When I realized I was going to have chemotherapy for the second time, I knew the sickness ahead of me. Anxiety became a medical problem and I wondered what I could possibly do to survive those long, sicker-than-sick months. Soon after treatment had been decided, my son, Dan, said he had an idea for a new book I should write. I thought, “Really, Dan? Is it possible you have forgotten that I’m doing chemo again”? But I politely asked him about his idea. When he told me, my interest was instant. Over the next six month, I did the research and worked on the book when I could, lying in bed or on a couch with my laptop on my bent knees and thighs. “Treasuring up wisdom” greatly reduced my anxiety because I was doing something I considered useful. It was intellectually challenging, which was a wonderful distraction. Anti-anxiety medication helped too.
I do not know for sure if Jesus experienced anxiety. He is the Savior and Prince of Peace, but since He had a mortal mother, He probably felt all human emotion. His example in handling interpersonal relationships, whether one-on-one or one-to-thousands, is an example of how to reduce anxiety in others. He communicated with openness and forthrightness. His words were perfectly consistent with His feelings. He said it like it was: “Thou hypocrite, first cast out the beam out of thine own eye” (Matthew 7:5). “Thou art made whole: sin no more, lest a worse thing come unto thee” (John 5:14). He even expressed vulnerability and asked for help: “My soul is exceeding sorrowful, even unto death: tarry ye here, and watch with me” (Matthew 26:38).

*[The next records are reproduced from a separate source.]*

(** Among the keys that are not before [p], the ones below its bound are the
    ones with prefix [p]. *)
Lemma prefixEnd_skip p e k :
  prefixEnd p = Some e → blt k p = false → blt k e = HasPrefix k p.
Proof. intros He Hk. apply eq_true_iff_eq. rewrite <-(prefixEnd_spec p k), He, Hk. tauto. Qed.

Lemma bound_above_Some_app p s e : bound_above p = Some e → is_Some (bound_above (p +:+ s)).
Proof.
  revert e. induction p as [|a p IH]; intros e; [done|]. rewrite app_cons_str. simpl.
  destruct (bound_above p) as [e'|].
  - intros _. destruct (IH e' eq_refl) as [x ->]. done.
  - intros ?. destruct (bound_above (p +:+ s)); [done|]. by case_bool_decide.
Qed.

Lemma prefixEnd_object_Some b p : is_Some (prefixEnd (objectPrefixKey b p)).
Proof. rewrite prefixEnd_bound. by eapply (bound_above_Some_app "obj:"). Qed.

(** ** A key determines its components *)

Ltac unfold_keys :=
  unfold bucketKey, bucketListPrefix, objectKey, objectVersionKey, objectListPrefix,
    objectPrefixKey, multipartUploadKey, multipartListPrefix, multipartIndexKey,
    partKey, partListPrefix, tagIndexKey, tagIndexPrefix in *.

(** Split an equation between two keys at the first separator of each side. *)
Ltac split_key H :=
  apply lacks_split_first in H; [|done..]; destruct H as [-> H].

Lemma colon_app t : ":" +:+ t = String colon t.
Proof. done. Qed.

Lemma bucketKey_inj t n t' n' :
  lacks colon t = true → lacks colon t' = true →
  bucketKey t n = bucketKey t' n' → t = t' ∧ n = n'.
Proof.
  unfold_keys. intros Ht Ht' H%app_inv_head_str. rewrite !colon_app in H. by split_key H.
Qed.

Lemma objectKey_inj b k b' k' :
  lacks colon b = true → lacks colon b' = true →
  objectKey b k = objectKey b' k' → b = b' ∧ k = k'.
Proof.
  unfold_keys. intros Hb Hb' H%app_inv_head_str. rewrite !colon_app in H. by split_key H.
Qed.

Lemma objectKey_inj_key b k k' : objectKey b k = objectKey b k' → k = k'.
Proof.
  unfold_keys. intros H%app_inv_head_str%app_inv_head_str. by rewrite !colon_app in H; injection H.
Qed.

Lemma multipartIndexKey_inj b u b' u' :
  lacks colon b = true → lacks colon b' = true →
  multipartIndexKey b u = multipartIndexKey b' u' → b = b' ∧ u = u'.
Proof.
  unfold_keys. intros Hb Hb' H%app_inv_head_str. rewrite !colon_app in H. by split_key H.
Qed.

Lemma multipartUploadKey_inj u u' : multipartUploadKey u = multipartUploadKey u' → u = u'.
Proof. unfold_keys. apply app_inv_head_str. Qed.

(** A version key is split at its first separator (the bucket) and at its
    last one (the version), so the object key may contain the separator. *)
Lemma objectVersionKey_inj b k v b' k' v' :
  lacks colon b = true → lacks colon b' = true →
  lacks colon v = true → lacks colon v' = true →
  objectVersionKey b k v = objectVersionKey b' k' v' → b = b' ∧ k = k' ∧ v = v'.
Proof.
  unfold_keys. intros Hb Hb' Hv Hv' H%app_inv_head_str. rewrite !colon_app in H. split_key H.
  apply lacks_split_last in H as [-> ->]; done.
Qed.

(** Tag keys and values may not contain the separator for this one. *)
Lemma tagIndexKey_inj b tk tv k b' tk' tv' k' :
  lacks colon b = true → lacks colon b' = true →
  lacks colon tk = true → lacks colon tk' = true →
  lacks colon tv = true → lacks colon tv' = true →
  tagIndexKey b tk tv k = tagIndexKey b' tk' tv' k' → b = b' ∧ tk = tk' ∧ tv = tv' ∧ k = k'.
Proof.
  unfold_keys. intros ?????? H%app_inv_head_str. rewrite !colon_app in H.
  split_key H. split_key H. by split_key H.
Qed.

Lemma dec_inj n m : dec n = dec m → n = m.
Proof.
  unfold dec. intros H. apply (f_equal NilEmpty.uint_of_string) in H.
  rewrite !NilEmpty.usu in H. apply DecimalN.Unsigned.to_uint_inj. congruence.
Qed.

Lemma zeros_value n u s :
  NilEmpty.uint_of_string s = Some u →
  ∃ u', NilEmpty.uint_of_string (zeros n +:+ s) = Some u' ∧ N.of_uint u' = N.of_uint u.
Proof.
  intros Hs. induction n as [|n [u' [IH Hu]]]; [by exists u|].
  exists (Decimal.D0 u'). split; [|done].
  change (zeros (S n) +:+ s) with (String "0" (zeros n +:+ s)). simpl. by rewrite IH.
Qed.

Lemma pad_dec_inj w n m : pad w (dec n) = pad w (dec m) → n = m.
Proof.
  unfold pad, dec. intros H.
  destruct (zeros_value (w - len (NilEmpty.string_of_uint (N.to_uint n))) (N.to_uint n) _
    (NilEmpty.usu _)) as [u [Hu1 Hu2]].
  destruct (zeros_value (w - len (NilEmpty.string_of_uint (N.to_uint m))) (N.to_uint m) _
    (NilEmpty.usu _)) as [u' [Hu1' Hu2']].
  rewrite H, Hu1' in Hu1. injection Hu1 as ->.
  rewrite Hu2 in Hu2'. by rewrite !DecimalN.Unsigned.of_to in Hu2'.
Qed.

Lemma partKey_inj u n u' n' :
  lacks colon u = true → lacks colon u' = true → 0 ≤ n → 0 ≤ n' →
  partKey u n = partKey u' n' → u = u' ∧ n = n'.
Proof.
  unfold_keys. intros Hu Hu' Hn Hn' H%app_inv_head_str. rewrite !colon_app in H. split_key H.
  unfold fmt_05d in H. rewrite (proj2 (Z.ltb_ge n 0)), (proj2 (Z.ltb_ge n' 0)) in H by done.
  apply pad_dec_inj in H. split; [done|lia].
Qed.

(** ** Families

    The text before the first separator; entries of different families never
    share a key. *)
Definition family (k : string) : string :=
  match Index k ":" with Some i => s_to i k | None => k end.

Lemma family_bucket t n : family (bucketKey t n) = "bucket". Proof. done. Qed.
Lemma family_obj b k : family (objectKey b k) = "obj". Proof. done. Qed.
Lemma family_version b k v : family (objectVersionKey b k v) = "version". Proof. done. Qed.
Lemma family_upload u : family (multipartUploadKey u) = "multipart". Proof. done. Qed.
Lemma family_upload_idx b u : family (multipartIndexKey b u) = "multipart_idx". Proof. done. Qed.
Lemma family_part u n : family (partKey u n) = "part". Proof. done. Qed.
Lemma family_tag b tk tv k : family (tagIndexKey b tk tv k) = "tag_idx". Proof. done. Qed.

Create Rewrite HintDb family.
#[export] Hint Rewrite family_bucket family_obj family_version family_upload family_upload_idx
  family_part family_tag : family.

(** Keys of different families differ. *)
Ltac key_ne :=
  let H := fresh in
  intros H; apply (f_equal family) in H; autorewrite with family in H; discriminate H.

(** A key with a prefix of the shape [fam:...] belongs to that family. *)
Lemma family_prefix f k t :
  lacks colon f = true → k = f +:+ ":" +:+ t → family k = f.
Proof.
  intros Hf ->. unfold family. rewrite colon_app. change ":" with (String colon "").
  rewrite (Index_char_lacks colon f t Hf). apply s_to_app.
Qed.

(** ** Object keys and listings *)

Lemma extract_objectKey b k :
  lacks colon b = true → extractObjectKeyFromKey (objectKey b k) = k.
Proof.
  intros Hb. unfold extractObjectKeyFromKey, objectKey.
  change (SplitN 3 ("obj:" +:+ b +:+ ":" +:+ k) ":") with
    ("obj" :: SplitN 2 (s_from 0 (b +:+ ":" +:+ k)) ":").
  rewrite s_from_0, colon_app. cbn [SplitN].
  change ":" with (String colon "").
  rewrite (Index_char_lacks colon b k Hb). change (len (String colon "")) with 1%nat.
  change (String colon k) with (String colon "" +:+ k).
  rewrite <-app_assoc_str.
  replace (len b + 1)%nat with (len (b +:+ String colon "")) by (by rewrite length_app_str).
  by rewrite s_from_app.
Qed.

Lemma objectKey_blt b k k' : blt (objectKey b k) (objectKey b k') = blt k k'.
Proof. unfold objectKey. by rewrite !blt_app_common. Qed.

Lemma objectKey_prefix b k p : HasPrefix (objectKey b k) (objectPrefixKey b p) = HasPrefix k p.
Proof. unfold objectKey, objectPrefixKey. by rewrite !HasPrefix_app_common. Qed.

(** The keys a listing with prefix [p] scans are the object keys of the bucket
    whose name starts with [p]. *)
Lemma objectPrefixKey_inv b p K :
  HasPrefix K (objectPrefixKey b p) = true ↔ ∃ k, K = objectKey b k ∧ HasPrefix k p = true.
Proof.
  split.
  - intros [t ->]%HasPrefix_spec. exists (p +:+ t). split; [|apply HasPrefix_app].
    unfold objectKey, objectPrefixKey. by rewrite !app_assoc_str.
  - intros [k [-> H]]. by rewrite objectKey_prefix.
Qed.

Lemma objectListPrefix_eq b : objectListPrefix b = objectPrefixKey b "".
Proof. done. Qed.

Lemma hasPrefix_HasPrefix s p : hasPrefix s p = HasPrefix s p.
Proof.
  unfold hasPrefix, HasPrefix. destruct (String.eqb_spec p "") as [->|]; [|done].
  by rewrite s_to_0.
Qed.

I like the way He responded to difficult situations in positive ways. When challenges came, His responses were creative, direct, and simple. He was aware of needs, spoken and unspoken. He fed thousands rather than sending them away hungry. He blessed little children rather than being annoyed by them. He silently wrote on the ground with his finger and let time and conscience teach rather than condemning. He could sleep through an intense storm one minute and speak majestically to His creations the next. By the seaside, He prepared bread and fish for His apostles over hot coals, feeding them physically, emotionally, and spiritually.
I especially like that He had a place to go to get away from the crowds. One example tells of a garden where “Jesus ofttimes resorted thither” (John 18:2). On the night of the Atonement, did He randomly stop by the Garden of Gethsemane? No, He knew the place well. It was a place of quiet retreat, peace, and prayer. I, too, have created a garden place in my mind where I can go during stressful, anxious, fearful times. Like the Savior’s garden, mine is a solitary sanctuary where I go to pray and to be “at one” with my Heavenly Father.
When I do this, my anxieties dissipate and my soul is refreshed. Individually and collectively we can reduce the suffering social anxiety causes. Individuals can seek professional help. Parents can work on their own anxieties so as not to model how to be anxious for their children. Mothers and fathers can learn about social anxiety in children, teens, and even in adult children, watch for symptoms, and get appropriate help as warranted. Perhaps bishops could educate their ward councils and Sunday School presidencies alert their teachers on ways to help the socially anxious.
One of my young interviewees said: “When Church leaders are sensitive to the possibility that I have social anxiety, I notice. When teachers don’t expect me to read in front of the class, give a prayer, or answer questions, I feel less anxious.” We have a profound opportunity to bless lives. Every member can be more aware that social anxiety could be the reason for unexplained behaviors.